Eight-hundred years ago, a catastrophic volcanic eruption in the westernmost Ecuadorian Andes formed the Quilotoa Crater Lake: a two-mile-wide caldera filled with water of a brilliant turquoise, thanks to volcanic minerals that brighten the color.
Now, there’s a small town at the summit of the volcano, which is becoming a popular tourist attraction. To offer visitors stellar views of the Shangri-la that lies beneath, architects Javier Mera, Jorge Andrade and Daniel Moreno have designed the Quilotoa Crater Overlook. It sits 13,000 feet above sea level, and a platform extends from the top edge of the crater over the cliff, giving visitors a sensation of floating high above the lake.

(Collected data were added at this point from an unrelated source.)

(** * The further properties on sample stores *)

Lemma lookups_leave_entities_witness :
  sameEntities
    (Sample.guardedAfter [CallAdd Sample.hidden None; CallAdd Sample.shown None])
    (performAll Sample.guardedTasks Sample.db Sample.itemsIndex Sample.heap
       (Sample.guardedAfter
          [CallAdd Sample.hidden None; CallAdd Sample.shown None])
       [CallFindByUniqueIndex "email" (VStr "k@x.io");
        CallAssertFindById "nobody" None;
        CallFind (FilterFunction 1);
        CallSort (SortFunction 0);
        CallGetKeyIndex "group"]).
Proof.
  apply (lookups_leave_entities Sample.guardedTasks Sample.db Sample.itemsIndex
           Sample.heap).
  reflexivity.
Defined.

Lemma findById_frame_witness :
  findById Sample.tasks Sample.db
    (performAll Sample.tasks Sample.db Sample.itemsIndex Sample.heap
       (Sample.after [CallAdd Sample.a None])
       [CallAdd Sample.b None; CallRemoveById "b" None; CallAdd Sample.c None;
        CallFindById "a"; CallRemoveById "zz" None])
    "a"
  = findById Sample.tasks Sample.db (Sample.after [CallAdd Sample.a None]) "a".
Proof.
  apply (findById_frame Sample.tasks Sample.db Sample.itemsIndex Sample.heap).
  reflexivity.
Defined.

Lemma add_removeById_round_trip_witness :
  (store_removeById "c" (Some "sync")
     (store_add Sample.tasks Sample.c None
        (Sample.after [CallAdd Sample.a None; CallAdd Sample.b None])).2).1
  = Returned true
  ∧ items
      (store_removeById "c" (Some "sync")
         (store_add Sample.tasks Sample.c None
            (Sample.after [CallAdd Sample.a None; CallAdd Sample.b None])).2).2
    = items (Sample.after [CallAdd Sample.a None; CallAdd Sample.b None])
  ∧ itemsMap
      (store_removeById "c" (Some "sync")
         (store_add Sample.tasks Sample.c None
            (Sample.after [CallAdd Sample.a None; CallAdd Sample.b None])).2).2
    = itemsMap (Sample.after [CallAdd Sample.a None; CallAdd Sample.b None]).
Proof.
  destruct (add_removeById_round_trip Sample.tasks Sample.db Sample.itemsIndex
              Sample.heap [CallAdd Sample.a None; CallAdd Sample.b None]
              Sample.c None (Some "sync") eq_refl eq_refl)
    as (Htrue & Hitems & Hmap & _).
  split; [exact Htrue|]. split; [exact Hitems|exact Hmap].
Defined.

Lemma findById_iff_root_source_witness :
  addsFresh Sample.guardedTasks Sample.db Sample.itemsIndex Sample.heap
    emptyStore [CallAdd Sample.hidden None; CallAdd Sample.shown None] = true
  ∧ findById Sample.guardedTasks Sample.db
      (Sample.guardedAfter
         [CallAdd Sample.hidden None; CallAdd Sample.shown None])
      "8" = Some (OwnEntity Sample.shown)
  ∧ (findById Sample.guardedTasks Sample.db
       (Sample.guardedAfter
          [CallAdd Sample.hidden None; CallAdd Sample.shown None])
       "7" = Some (OwnEntity Sample.hidden)
     ↔ Sample.hidden
       ∈ getRootSource Sample.guardedTasks Sample.db
           (Sample.guardedAfter
              [CallAdd Sample.hidden None; CallAdd Sample.shown None])
       ∧ getEntityId Sample.guardedTasks Sample.hidden = "7").
Proof.
  split; [reflexivity|].
  destruct (findById_iff_root_source Sample.guardedTasks Sample.db
              Sample.itemsIndex Sample.heap
              [CallAdd Sample.hidden None; CallAdd Sample.shown None]
              "8" eq_refl) as [Hshown _].
  destruct (findById_iff_root_source Sample.guardedTasks Sample.db
              Sample.itemsIndex Sample.heap
              [CallAdd Sample.hidden None; CallAdd Sample.shown None]
              "7" eq_refl) as [Hhidden _].
  split; [|exact (Hhidden Sample.hidden)].
  apply (Hshown Sample.shown). split; [|reflexivity].
  change (Sample.shown ∈ [Sample.shown]). by left.
Defined.

Lemma add_without_key_field_witness :
  hasProperty (entity_fields Ranked.keyless) (keyField (config Ranked.tasks))
  = false
  ∧ getEntityId Ranked.tasks Ranked.keyless = "undefined"
  ∧ itemsMap (store_add Ranked.tasks Ranked.keyless None emptyStore).2
      !! "undefined" = Some Ranked.keyless.
Proof.
  split; [reflexivity|].
  destruct (add_without_key_field Ranked.tasks emptyStore Ranked.keyless None
              eq_refl) as (Hid & _ & Hslot).
  split; [exact Hid|exact Hslot].
Defined.

Lemma identity_by_coercion_witness :
  isSafeInteger 7
  ∧ isSafeInteger 9
  ∧ keyValue Ranked.tasks Ranked.low = VNum 7
  ∧ keyValue Ranked.tasks Ranked.tie = VNum 9
  ∧ keyValue Ranked.tasks Ranked.high = VStr "7"
  ∧ getEntityId Ranked.tasks Ranked.low ≠ getEntityId Ranked.tasks Ranked.tie
  ∧ getEntityId Ranked.tasks Ranked.low = getEntityId Ranked.tasks Ranked.high.
Proof.
  assert (isSafeInteger 7) as Hseven by (unfold isSafeInteger; simpl; lia).
  assert (isSafeInteger 9) as Hnine by (unfold isSafeInteger; simpl; lia).
  split; [exact Hseven|]. split; [exact Hnine|].
  split; [reflexivity|]. split; [reflexivity|]. split; [reflexivity|].
  split.
  - destruct (identity_by_coercion Ranked.tasks Ranked.low Ranked.tie 7
                Hseven eq_refl) as [Hnumbers _].
    intros Hsame. apply (Hnumbers 9%Z Hnine eq_refl) in Hsame. discriminate.
  - destruct (identity_by_coercion Ranked.tasks Ranked.low Ranked.high 7
                Hseven eq_refl) as [_ Htext].
    exact (Htext eq_refl).
Defined.

Lemma getKeyIndex_after_destroy_witness :
  (queryIndexes (Sample.after [CallGetKeyIndex "group"]) !! "group"
   = Some (createQueryFieldIndex 0 "group")
   ∧ store_getKeyIndex "group"
       (store_destroy (Sample.after [CallGetKeyIndex "group"])).2
     = (Returned (queryIndex_destroy (createQueryFieldIndex 0 "group")),
        (store_destroy (Sample.after [CallGetKeyIndex "group"])).2))
  ∧ (queryIndexes (Sample.after [CallGetKeyIndex "group"]) !! "id" = None
     ∧ ∃ index,
         (store_getKeyIndex "id"
            (store_destroy (Sample.after [CallGetKeyIndex "group"])).2).1
         = Returned index
         ∧ index_destroyed index = false).
Proof.
  split.
  - split; [reflexivity|].
    destruct (proj1 (getKeyIndex_after_destroy
                       (Sample.after [CallGetKeyIndex "group"]) "group")
                (createQueryFieldIndex 0 "group") eq_refl) as [Hsame _].
    exact Hsame.
  - split; [reflexivity|].
    destruct (proj2 (getKeyIndex_after_destroy
                       (Sample.after [CallGetKeyIndex "group"]) "id") eq_refl)
      as (index & Hout & Hlive & _).
    exists index. split; [exact Hout|exact Hlive].
Defined.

A mere piece of wood is all that prevents them from plummeting into a volcanic crater.
Underneath the platform is another viewpoint for the risk-averse: visitors can sit on bleachers that follow the natural curve of the hillside and look out over the water (trying not to think about the fire and brimstone of the 1280 Plinian eruption, as the volcano’s most recent activity is called).
The overlook’s design doesn’t call too much attention to itself: its waist-high glass walls and gold-toned teak wood blend into the surrounding landscape. An internal steel truss system keeps it sturdy. The architects were careful to make the structure camouflage with nature rather than stand out as something manmade.